Books Magazine

7 Things That Make Me Hate Review Requests

By Donnambr @_mrs_b

I love my blog and I love the many wonderful books I’ve discovered through running this blog and the talented authors I’ve had a chance to help, even if only a fraction. Do you know what I don’t like?  Review requests.  I’ve noticed an increase in them lately and it’s forced me to become ever pickier about the books that I take on.  However, there are some cases where I’m not even tempted to find out more about the book.  Here’s why:

The way my name is – or isn’t – used

You wouldn’t believe (or if you’re a book blogger you probably would) the number of emails I get that don’t even start with a greeting but launch straight into the pitch.  Or they say ‘Dear Donna Brown of Book Bags and Cat Naps’.  That immediately puts me off.  Apart from the fact that it’s not very personable, it makes me ask: is that for my benefit or for yours, so when I reply you can actually remember who I am?  Start a spreadsheet so you can just look up the email address!  And my name?  It’s on the bottom of EVERY blog post I write.  So please don’t write ‘I’m such a fan of your blog’ on an email that begins ‘Dear blogger’.
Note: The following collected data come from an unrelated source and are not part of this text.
(* ===== verification/SendLive.v ===== *)
(** That a message which may be sent is sent: [SendMessage] of
    [internal/service/a2a/service.go] answers with a result when every check it
    makes holds, no statement fails and the deadline is not passed meanwhile. *)
From S2P Require Import Prelude Monad RoomState Http Policy SecretCipher PromptBuilder StoreTypes Store StoreRules RoomContext ServiceState ServiceRules Reconcile Service SendMessage Walk ServiceSample Runs Lifecycle SendRules SendProps DbInv.

(** From a configuration satisfying [P], [m] returns a value, with [Q]. *)
Definition ok {S E A} (P : cfg S → Prop) (m : M S E A) (Q : A → cfg S → Prop) : Prop := hoare P m Q (fun _ _ => False).

Section rules.
Context {S E : Type}.
Implicit Types P : cfg S → Prop.
Lemma ok_ret {A} P (a : A) (Q : A → cfg S → Prop) : (∀ c, P c → Q a c) → ok P (ret a : M S E A) Q.
Proof. apply hoare_ret. Qed.
Lemma ok_bind {A B} P (m : M S E A) (k : A → M S E B) Q Q' : ok P m Q → (∀ a, ok (Q a) (k a) Q') → ok P (bind m k) Q'.
Proof. apply hoare_bind. Qed.
Lemma ok_assoc {A B C} P (m : M S E A) (k : A → M S E B) (k' : B → M S E C) Q : ok P (bind (bind m k) k') Q → ok P (bind m (fun a => bind (k a) k')) Q.
Proof. intros Hk c Hc. specialize (Hk c Hc). unfold bind in *. destruct (m c) as [c' [a|e|h]]; [|done..]. by destruct (k a c') as [c2 [b|e|h]]. Qed.
Lemma ok_conseq {A} P P' (m : M S E A) Q Q' : ok P m Q → (∀ c, P' c → P c) → (∀ a c, Q a c → Q' a c) → ok P' m Q'.
Proof. intros Hm HP HQ. by apply (hoare_conseq P P' m Q Q' _ _ Hm). Qed.
Lemma ok_pure {A} P (F : Prop) (m : M S E A) Q : (F → ok P m Q) → ok (fun c => F ∧ P c) m Q.
Proof. apply hoare_pure. Qed.
Lemma ok_ex {A X} (P : X → cfg S → Prop) (m : M S E A) Q : (∀ x, ok (P x) m Q) → ok (fun c => ∃ x, P x c) m Q.
Proof. intros Hm c [x Hc]. exact (Hm x c Hc). Qed.
Lemma ok_guard P b (e : E) : b = true → ok P (guard b e) (fun _ => P).
Proof. intros ->. by apply hoare_ret. Qed.
Lemma ok_when P b (m : M S E unit) : (b = true → ok P m (fun _ => P)) → ok P (when b m) (fun _ => P).
Proof. destruct b; [auto|]. intros _. by apply hoare_ret. Qed.
Lemma ok_for_each {A} P (l : list A) (f : A → M S E unit) : (∀ x, x ∈ l → ok P (f x) (fun _ => P)) → ok P (for_each l f) (fun _ => P).
Proof.
  induction l as [|x l IH]; intros Hf; simpl; [by apply hoare_ret|]. eapply ok_bind; [apply Hf; by left|]. intros u. apply IH. intros y Hy. apply Hf. by right.
Qed.
(** What never fails and never hangs returns. *)
Lemma ok_of {A} P (m : M S E A) Q R : never_fails m → hoare P m Q R → ok P m Q.
Proof. intros Hf Hm c Hc. specialize (Hm c Hc). destruct (m c) as [c' [a|e|h]] eqn:Em; [done|by destruct (Hf c c' e)|done]. Qed.
Lemma ok_run {A} P (m : M S E A) Q c : ok P m Q → P c → ∃ c' a, m c = (c', Ok a) ∧ Q a c'.
Proof. intros Hm Hc. specialize (Hm c Hc). destruct (m c) as [c' [a|e|h]]; [eauto|done..]. Qed.
End rules.

Section live.
Context `{World, Unicode, Crypto, Platform} (cf : config).
Context (healthy : ∀ i, fault i = false).
Abbreviation SV := (M service service_error).

(** * Statements *)
Lemma ok_tx_query {A} P (f : time → db → (db * A) + store_error) Q :
  (∀ c, P c → ∃ d' a, f (db_clock (txs (cnt c))) (tables (st c)) = inl (d', a) ∧ Q a (Cfg (issue (cnt c)) (set_tables d' (st c)))) → ok P (tx (query f)) Q.
Proof.
  intros Hf c Hc. destruct (Hf c Hc) as (d' & a & E & HQ). unfold tx, zoom, query, statement, db_now, get, modify, bind, ret. simpl.
  by rewrite healthy, E.
Qed.
Lemma ok_store {A} P (m : M db store_error A) Q : ok (fun c => ∃ k, P (Cfg k (st c)) ∧ cnt c = begin_tx k) (tx m) Q → ok P (store m) Q.
Proof. intros Hm [k s] Hc. apply (Hm (Cfg (begin_tx k) s)). by exists k. Qed.
(** * Two relations *)
(** Tables with the same events. *)
Definition eventless (d d' : db) : Prop := room_events d' = room_events d ∧ seq_event d ≤ seq_event d'.
#[export] Instance eventless_preorder : PreOrder eventless.
Proof. split; [by intros d|intros d1 d2 d3 [E1 L1] [E2 L2]; split; [congruence|lia]]. Qed.
(** ... with nothing published. *)
Definition silent (s s' : service) : Prop := published s' = published s ∧ eventless (tables s) (tables s').
#[export] Instance silent_preorder : PreOrder silent.
Proof. split; [by intros s; split|intros s1 s2 s3 [E1 P1] [E2 P2]; split; [congruence|by etrans]]. Qed.
#[export] Instance silent_lifts : Lifts eventless silent.
Proof.
  split; [apply _..| |].
  - intros A m Hm c. specialize (Hm (Cfg (cnt c) (tables (st c)))). unfold tx, zoom. destruct (m _) as [c' o]. by split.
  - intros f s Ht Hp. split; [done|]. by rewrite Ht.
Qed.
(** What was published are the new events: the rows come from the earlier ones
    by writing exactly these, and by purges they tell; their ids ascend above all
    ids given out before. *)
Definition announced (s : service) (new : list RoomEvent) (s' : service) : Prop :=
  published s' = published s ++ base.filter sendable new
  ∧ grows (room_events (tables s)) new (room_events (tables s'))
  ∧ ascending (seq_event (tables s)) new (seq_event (tables s')).
Definition announces (s s' : service) : Prop := ∃ new, announced s new s'.
Lemma announced_app s1 s2 s3 l l' : announced s1 l s2 → announced s2 l' s3 → announced s1 (l ++ l') s3.
Proof.
  intros (P1 & E1 & A1) (P2 & E2 & A2). split_and!.
  - by rewrite P2, P1, filter_app, app_assoc.
  - by eapply grows_app.
  - by eapply ascending_app.
Qed.
Lemma silent_announced s s' : silent s s' → announced s [] s'.
Proof. intros (Hp & He & Hs). split_and!; [by rewrite Hp, app_nil_r|rewrite He; apply grows_nil|done]. Qed.
Lemma silent_announces s s' : silent s s' → announces s s'.
Proof. exists []. by apply silent_announced. Qed.
Lemma announced_rows s new s' : announced s new s' → room_events (tables s') `sublist_of` room_events (tables s) ++ map textless new.
Proof. intros (_ & (log & <- & _ & ->) & _). apply replay_sublist. Qed.
#[export] Instance announces_preorder : PreOrder announces.
Proof.
  split; [intros s; by apply silent_announces|]. intros s1 s2 s3 [l Hl] [l' Hl']. exists (l ++ l'). by eapply announced_app.
Qed.
#[export] Instance announces_lifts : Lifts eventless announces.
Proof.
  split; [apply _..| |].
  - intros A m Hm. eapply moves_mono; [exact silent_announces|]. by apply (moves_tx (T := eventless)).
  - intros f s Ht Hp. apply silent_announces. by apply lift_state.
Qed.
Sending an email that has no marks of correspondence at all

Richard Scarry Book Bag

Things I like (Photo credit: Coco Mault)

True, in my review policy I ask for certain things to be included as a minimum but I’ve begun receiving emails where nothing other than those things are included.

Subject: Review request

Title: My Book

Blurb: The best book ever written

Link: http://amzn.to/wonderbook

That’s it… no greeting, no touches of personality at all.  If I wanted a form submission, I’d have a form.
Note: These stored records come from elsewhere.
(** * Effects on the server *)
Section effects.
Context `{World, Unicode, Crypto, Platform}.
Definition onward (x x' : server) : Prop := dl_later (tables (svc x)) (tables (svc x')) ∧ keeps_ok (tables (svc x)) (tables (svc x')).
#[export] Instance onward_preorder : PreOrder onward.
Proof. split; [by intros x; split|]. intros x y z [? ?] [? ?]. split; by etrans. Qed.
Lemma moves_call {A} (m : M service service_error A) : moves (on_tables dl_later) m → moves (on_tables keeps_ok) m → moves onward (call m).
Proof.
  intros Hd Hk c. specialize (Hd (Cfg (cnt c) (svc (st c)))). specialize (Hk (Cfg (cnt c) (svc (st c)))). unfold call.
  destruct (m _) as [c1 o]. by destruct (publish_all _ _).
Qed.
Lemma moves_call_or {A} onerr (m : M service service_error A) : moves (on_tables dl_later) m → moves (on_tables keeps_ok) m → moves onward (call_or onerr m).
Proof. intros Hd Hk. apply moves_bind; [apply _|by apply moves_call|]. intros [a|e]; by apply moves_still; [apply _|]. Qed.
Lemma moves_auth_call r : moves onward (call (authAgentID_call r)).
Proof. apply moves_call; unfold authAgentID_call; (destruct (String.eqb _ _); [by apply moves_still; [apply _|]|]); [apply (moves_AuthAgentID (T := dl_later))|apply (moves_AuthAgentID (T := keeps_ok))]; apply _. Qed.
Lemma moves_auth_or r : moves onward (authAgentID r).
Proof. apply moves_bind; [apply _|apply moves_auth_call|]. intros [a|e]; by apply moves_still; [apply _|]. Qed.
Lemma moves_request cf q : moves onward (call (perform cf q)).
Proof.
  apply moves_call; intros c; [exact (tables_serve cf dl_later [q] c)|exact (tables_serve cf keeps_ok [q] c)].
Qed.

(** The clock is read forwards. *)
Definition paced {S E A} (m : M S E A) : Prop := ∀ c, (ticks (cnt c) ≤ ticks (cnt (m c).1))%nat.
Lemma paced_still {S E A} (m : M S E A) : (∀ c, cnt (m c).1 = cnt c) → paced m.
Proof. intros Hm c. by rewrite Hm. Qed.
Lemma paced_bind {S E A B} (m : M S E A) (k : A → M S E B) : paced m → (∀ a, paced (k a)) → paced (bind m k).
Proof. intros Hm Hk c. specialize (Hm c). unfold bind. destruct (m c) as [c1 [a|e|h]]; [|done..]. specialize (Hk a c1). simpl in *. lia. Qed.
Lemma paced_attempt {S E E' A} (m : M S E A) : paced m → paced (attempt (E' := E') m).
Proof. intros Hm c. specialize (Hm c). unfold attempt. by destruct (m c) as [c1 []]. Qed.
Lemma paced_now {S E} : paced (S := S) (E := E) now.
Proof. intros c. simpl. lia. Qed.
Lemma paced_query {A} (f : time → db → (db * A) + store_error) : paced (query f).
Proof. intros c. unfold query, statement, bind, db_now, get, modify, ret, throw. simpl. destruct (fault _); [done|]. simpl. by destruct (f _ _) as [[]|]. Qed.
Lemma paced_store {A} (m : M db store_error A) : paced m → paced (store m).
Proof.
  intros Hm c. unfold store, tx, zoom, auto, bind, new_tx. simpl. specialize (Hm (Cfg (begin_tx (cnt c)) (tables (st c)))).
  by destruct (m _) as [c1 [a|e|h]].
Qed.
Lemma paced_call {A} (m : M service service_error A) : paced m → paced (call m).
Proof. intros Hm c. specialize (Hm (Cfg (cnt c) (svc (st c)))). unfold call. destruct (m _) as [c1 o]. by destruct (publish_all _ _). Qed.
Lemma call_cnt {A} (m : M service service_error A) c : cnt (call m c).1 = cnt (m (Cfg (cnt c) (svc (st c)))).1.
Proof. unfold call. destruct (m _) as [c1 o]. by destruct (publish_all _ _). Qed.
End effects.
Ltac paced := cbv zeta; repeat (match goal with
  | |- paced (match ?x with _ => _ end) => destruct x
  | |- paced (bind _ _) => apply paced_bind; [|intros ?]
  | |- paced (attempt _) => apply paced_attempt
  | |- paced now => apply paced_now
  | |- paced (store _) => apply paced_store, paced_query
  | |- paced _ => by apply paced_still
  end; cbv zeta).
Section pacing.
Context `{World, Unicode, Crypto, Platform}.
Lemma paced_call_or {A} onerr (m : M service service_error A) : paced m → paced (call_or onerr m).
Proof. intros Hm. apply paced_bind; [by apply paced_call|]. intros [a|e]; paced. Qed.
Lemma paced_auth r : paced (authAgentID_call r).
Proof. unfold authAgentID_call, AuthAgentID, mapping. paced. Qed.
Lemma paced_resume a d : paced (ResolveAgentStreamResume a d).
Proof. unfold ResolveAgentStreamResume. paced. Qed.
End pacing.

(** * The moves of a stream *)
Section streams.
Context `{World, Unicode, Crypto, Platform} (hc : http_config).
Abbreviation cf := (svcConfig hc).
Abbreviation frames := (map delivery_frame).
(** The readings of the clock between two configurations. *)
Definition readings (c c' : cfg server) : list time := map clock (seq (ticks (cnt c)) (ticks (cnt c') - ticks (cnt c))).
Lemma reading_between c c' i : (ticks (cnt c) ≤ i)%nat → (i < ticks (cnt c'))%nat → clock i ∈ readings c c'.
Proof. intros Hlo Hhi. apply list_elem_of_fmap_2, elem_of_seq. lia. Qed.

Lemma ListPending_inv a n limit c c' l : Service.ListPendingAgentStreamDeliveries a n limit c = (c', Ok l) →
  tables (st c') = tables (st c) ∧ l = take (limited limit 200 100) (due (tables (st c)) (TrimSpace a) n (clock (ticks (cnt c)))) ∧ (ticks (cnt c) < ticks (cnt c'))%nat.
Proof.
  unfold Service.ListPendingAgentStreamDeliveries. destruct (String.eqb _ _); [done|]. intros (c1 & t & [= <- <-] & Hl)%bind_inv.
  destruct (store_effect _ _ _ (effect_read _) _ _ _ Hl) as [[Ht ->] _]. split_and!; [done|done|].
  pose proof (paced_store (Store.ListPendingAgentStreamDeliveries (TrimSpace a) n (clock (ticks (cnt c))) limit) (paced_query _) (Cfg (tick (cnt c)) (st c))) as Hp. rewrite Hl in Hp. simpl in Hp. lia.
Qed.
Lemma write_deliveries_spec wr l : ∀ out n, ∃ l1 l2, l = l1 ++ l2 ∧ write_deliveries wr l out n = (out ++ frames l1, last_seq n l1, match l2 with [] => true | _ => false end).
Proof.
  induction l as [|e l IH]; intros out n; simpl; [exists [], []; split; [done|]; simpl; by rewrite app_nil_r|]. unfold write. destruct (wr _).
  - destruct (IH (out ++ [delivery_frame e]) (dl_Seq e)) as (l1 & l2 & -> & Hw). exists (e :: l1), l2. split; [done|]. rewrite Hw. simpl. by rewrite <- app_assoc.
  - exists [], (e :: l). split; [done|]. simpl. by rewrite app_nil_r.
Qed.
Lemma deliveries_frames l : events_of (frames l) = frames l.
Proof. induction l as [|e l IH]; simpl; [done|]. rewrite filter_cons_True; [by rewrite IH|done]. Qed.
Sending an email with typos or lower case in the subject line

Typos happen, I know this.  Especially when it’s midnight and you have to be up by six to get to the day job and you’re tired.  But there are a couple of places that I find typos unforgivable: my name (it’s only five letters and I’m not Dana, Danna, Dona) and your subject line.  I’ll see those first so take a step back and make sure they’re right.  As for the subject line:

“book review request”

Professional?  Terrible!  And take my advice right now (it’s free – you may as well) a LOT of people find this a turn off.  Just add in the proper casing and it looks about a hundred times better.

Not including the book blurb

Yes, I know you included a link and that’s very kind.  But I’m now getting up to ten review requests a day alongside the 200 other emails I receive and – I’m not being unkind here – I need to scan, weigh up and decide pretty quickly.  I need to have the information I want in the body of the email so anything I choose to look up on Amazon is an optional extra.

Not including a link or blurb

It’s a VERY kind reviewer who will hunt down your information because you haven’t sent a book blurb or link.  And it’s not me.

Telling me something is for me – when it’s blatantly not

Flat Belly Diet

Things I don't like (Photo credit: Wikipedia)

I don’t think it takes a long visit to my site to see that I like cats, romance, literary fiction.  ”Hey Donna, you will LOVE this celebrity diet book…” doesn’t work.  By all means, tell me you have a literary fiction book you think I’ll love – I just might – but don’t tell me you have a sci-fi novel that’ll blow my socks off.

Not reading my reviewing policy

I have my email in easy access on my menu bar and it’s becoming increasingly obvious that people are just blanket sending without checking my review policy, looking up my name etc.  So that will be coming off, which is a shame.  There are clues in emails that someone hasn’t read my policy at all.  Don’t assume that I won’t care or I won’t realize.  There’s a policy in place for a reason – mostly so you don’t waste my time or your own.

All of these are things that I’ve begun to see over and over again.  I’ve tightened up my review policy and I’ve now become pretty firm at just saying ‘No, thank you’ if these things crop up.  Because they’re not difficult things and they aren’t time consuming.  You know what it tells me when authors do these things?  That they don’t actually care about my opinion or being on my blog.  That I’m just making up the numbers.  And that’s absolutely fine – but you can be damn sure that the people who do want to be on the blog, who do take the time to connect and who do know what I’m like will get priority every time.